Problem details:
Work out how many lines of the listing below contain the word "follows". Respond with that number only.

Task input:
◇ ◇ ◇

(** * A shallow embedding of the ubirch client's signing core

    The development follows the Go sources package by package:
    [vars], [httphelper] (header access, authentication, hash extraction,
    JSON canonicalisation), [handlers] (signer, protocol wrapper, services)
    and the configuration loader of package [main].

    Go values are modelled as follows: [[]byte] is [list byte], [string] is
    [string], a [(T, error)] result is [result T], maps are [gmap]s and the
    functions of libraries outside the repository (uuid, hex, base64, sha256,
    the ubirch protocol library, encoding/json's scanner) are the fields of
    the class [GoLib]. *)

From Stdlib Require Import ZArith Ascii String.
From Stdlib.Strings Require Import Byte.
From stdpp Require Import base option list gmap strings pretty sorting.

#[local] Set Warnings "-register-all,-clear-no-such-hyp".

Local Open Scope Z_scope.

(** ** Go results *)

Inductive result (A : Type) : Type :=
| Ok (a : A)
| Err (e : string).
Arguments Ok {A} a.
Arguments Err {A} e.

Definition is_ok {A} (r : result A) : bool :=
  match r with Ok _ => true | Err _ => false end.

Definition bytes := list byte.

#[global] Instance byte_eq_dec : EqDecision byte := Byte.byte_eq_dec.

(** ** Package strings *)

Module gostrings.

Definition lower_ascii (c : ascii) : ascii :=
    let n := N_of_ascii c in
    if ((65 <=? n) && (n <=? 90))%N then ascii_of_N (n + 32) else c.

  (** [strings.ToLower], on the ASCII range that header values use. *)
Fixpoint ToLower (s : string) : string :=
    match s with
    | EmptyString => EmptyString
    | String c s' => String (lower_ascii c) (ToLower s')
    end.

  (** [strings.HasSuffix]: [len(s) >= len(suffix) && s[len(s)-len(suffix):] == suffix]. *)
Definition HasSuffix (s suffix : string) : bool :=
    (String.length suffix <=? String.length s)%nat
    && String.eqb
         (String.substring (String.length s - String.length suffix)
                           (String.length suffix) s)
         suffix.

  (** [strings.TrimSuffix]. *)
Definition TrimSuffix (s suffix : string) : string :=
    if HasSuffix s suffix
    then String.substring 0 (String.length s - String.length suffix) s
    else s.

  (** [strings.Split] for a non-empty separator: [skip] counts the
      characters of a separator occurrence that are still to be dropped,
      [cur] is the piece being collected. *)
Fixpoint split_go (sep : string) (skip : nat) (cur s : string) : list string :=
    match s with
    | EmptyString => [cur]
    | String c s' =>
        match skip with
        | S k => split_go sep k cur s'
        | O =>
            if String.prefix sep s
            then cur :: split_go sep (String.length sep - 1) EmptyString s'
            else split_go sep 0 (cur +:+ String c EmptyString) s'
        end
    end.

Definition Split (s sep : string) : list string := split_go sep 0 EmptyString s.

End gostrings.

(** ** Package vars *)

Module vars.
Definition UUIDKey : string := "uuid".
Definition OperationKey : string := "operation".
Definition VerifyPath : string := "verify".
Definition HashEndpoint : string := "hash".

Definition BinType : string := "application/octet-stream".
Definition TextType : string := "text/plain".
Definition JSONType : string := "application/json".

Definition HexEncoding : string := "hex".

Definition HashLen : nat := 32.
End vars.

(** ** Package net/http: the part of a request the handlers read *)

Module http.

Definition StatusOK : Z := 200.
Definition StatusBadRequest : Z := 400.
Definition StatusUnauthorized : Z := 401.
Definition StatusNotFound : Z := 404.
Definition StatusInternalServerError : Z := 500.
Definition StatusBadGateway : Z := 502.
Definition StatusServiceUnavailable : Z := 503.
Definition StatusGatewayTimeout : Z := 504.

  (** [http.StatusText] on the codes the client produces; the library
      answers the empty string for a code it does not know. *)
Definition StatusText (code : Z) : string :=
    if decide (code = 200) then "OK"
    else if decide (code = 400) then "Bad Request"
    else if decide (code = 401) then "Unauthorized"
    else if decide (code = 404) then "Not Found"
    else if decide (code = 500) then "Internal Server Error"
    else if decide (code = 502) then "Bad Gateway"
    else if decide (code = 503) then "Service Unavailable"
    else if decide (code = 504) then "Gateway Timeout"
    else "".

  (** [http.Header]: canonical header name to its values. *)
Abbreviation Header := (gmap string (list string)).

  (** [Header.Get]: first value of the key, or the empty string. *)
Definition Get (h : Header) (key : string) : string :=
    match h !! key with
    | Some (v :: _) => v
    | _ => ""
    end.

  (** What [ioutil.ReadAll(r.Body)] yields. *)
Inductive Body :=
  | Readable (data : bytes)
  | Broken (e : string).

Record Request := {
    Path : string;                    (* r.URL.Path *)
    URLParams : gmap string string;   (* chi's route parameters *)
    ReqHeader : Header;
    ReqBody : Body
  }.

  (** [chi.URLParam]: the empty string when the route has no such parameter. *)
Definition URLParam (r : Request) (key : string) : string :=
    default "" (URLParams r !! key).

End http.

(** ** Package encoding/json: texts and decoded values *)

(** A [uuid.UUID] is a 128 bit value. *)
Abbreviation UUID := N.

(** A [float64] is kept as its IEEE 754 bit pattern. *)
Abbreviation float64 := N.

Module json.

  (** The syntax tree of a JSON text: the members of an object in the order
      of the text (a name may occur twice), string literals unquoted,
      number literals converted. *)
Inductive text :=
  | TNull
  | TBool (b : bool)
  | TNumber (f : float64)
  | TString (s : string)
  | TArray (elems : list text)
  | TObject (members : list (string * text)).

  (** What [json.Unmarshal] stores into an [interface{}]: [nil], [bool],
      [float64], [string], [[]interface{}] or [map[string]interface{}]. *)
Inductive value :=
  | Nil
  | Bool (b : bool)
  | Float64 (f : float64)
  | Str (s : string)
  | Slice (elems : list value)
  | Map (m : gmap string value).

End json.

(** ** Package ubirch (protocol library): the envelope structs *)

Module ubirch.

Inductive ProtocolVersion := Signed | Chained.

  (** [type Hint uint8] *)
Abbreviation Hint := Z.

  (** Modelled from the spec: the hint constants are declared by the
      protocol library, which is not part of src/; §3 gives
      BINARY=0x00, DISABLE=0xFA, ENABLE=0xFB, DELETE=0xFC. *)
Definition Binary : Hint := 0x00.
Definition Disable : Hint := 0xFA.
Definition Enable : Hint := 0xFB.
Definition Delete : Hint := 0xFC.

  (** The fields that the client sets in a [ubirch.SignedUPP] and in a
      [ubirch.ChainedUPP]; both implement the interface [ubirch.UPP]. *)
Inductive UPP :=
  | SignedUPP (Version : ProtocolVersion) (Uuid : UUID) (hint : Hint)
              (Payload : bytes)
  | ChainedUPP (Version : ProtocolVersion) (Uuid : UUID)
               (PrevSignature : bytes) (hint : Hint) (Payload : bytes).

Definition GetVersion (u : UPP) : ProtocolVersion :=
    match u with
    | SignedUPP v _ _ _ => v
    | ChainedUPP v _ _ _ _ => v
    end.

Definition GetUuid (u : UPP) : UUID :=
    match u with
    | SignedUPP _ id _ _ => id
    | ChainedUPP _ id _ _ _ => id
    end.

Definition GetHint (u : UPP) : Hint :=
    match u with
    | SignedUPP _ _ h _ => h
    | ChainedUPP _ _ _ h _ => h
    end.

Definition GetPayload (u : UPP) : bytes :=
    match u with
    | SignedUPP _ _ _ p => p
    | ChainedUPP _ _ _ _ p => p
    end.

  (** The previous-signature field; a signed envelope has none. *)
Definition GetPrevSignature (u : UPP) : option bytes :=
    match u with
    | SignedUPP _ _ _ _ => None
    | ChainedUPP _ _ prev _ _ => Some prev
    end.

End ubirch.

(** ** Package httphelper: request and response values *)

(** [type Sha256Sum [vars.HashLen]byte] *)
Abbreviation Sha256Sum := bytes.

Record HTTPRequest := {
  ID : UUID;
  Auth : string;
  Hash : Sha256Sum
}.

Record HTTPResponse := {
  StatusCode : Z;
  Header : http.Header;
  Content : bytes
}.

(** ** Package handlers: receipt and stored identity *)

Record signingResponse := {
  sr_Error : string;
  sr_Hash : bytes;
  sr_UPP : bytes;
  sr_Response : HTTPResponse;
  sr_RequestID : string
}.

(** [ent.Identity], the row of the identity store. *)
Record Identity := {
  Uid : string;
  PrivateKey : bytes;
  PublicKey : bytes;
  Signature : bytes;
  AuthToken : string
}.

(** ** Libraries outside the repository *)

Class GoLib := {
  (** [uuid.Parse] *)
  uuid_Parse : string → result UUID;
  (** [uuid.FromBytes] *)
  uuid_FromBytes : bytes → result UUID;
  (** [UUID.String] *)
  uuid_String : UUID → string;
  (** [hex.DecodeString]: the bytes decoded so far and the error, if any *)
  hex_DecodeString : string → bytes * option string;
  (** [base64.StdEncoding.DecodeString], likewise *)
  base64_DecodeString : string → bytes * option string;
  (** [sha256.Sum256], a 32 byte array *)
  sha256_Sum256 : bytes → bytes;
  (** the scanner of [encoding/json] with the conversion of its literals:
      the syntax tree of a text, or the syntax error *)
  json_scan : bytes → result json.text;
  (** how [encoding/json] writes a [float64] and a quoted [string]
      (HTML escaping switched off) *)
  json_encodeFloat : float64 → string;
  json_encodeString : string → string;
  (** [json.Compact] *)
  json_Compact : bytes → result bytes;
  (** [json.Marshal] of a [signingResponse] *)
  json_Marshal : signingResponse → result bytes;
  (** [ubirch.Protocol.Sign]: encodes the envelope, signs it with the
      private key and appends the signature *)
  protocol_Sign : bytes → ubirch.UPP → result bytes;
  (** [ubirch.Decode] *)
  ubirch_Decode : bytes → result ubirch.UPP
}.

◇ ◇ ◇

Answer area:
2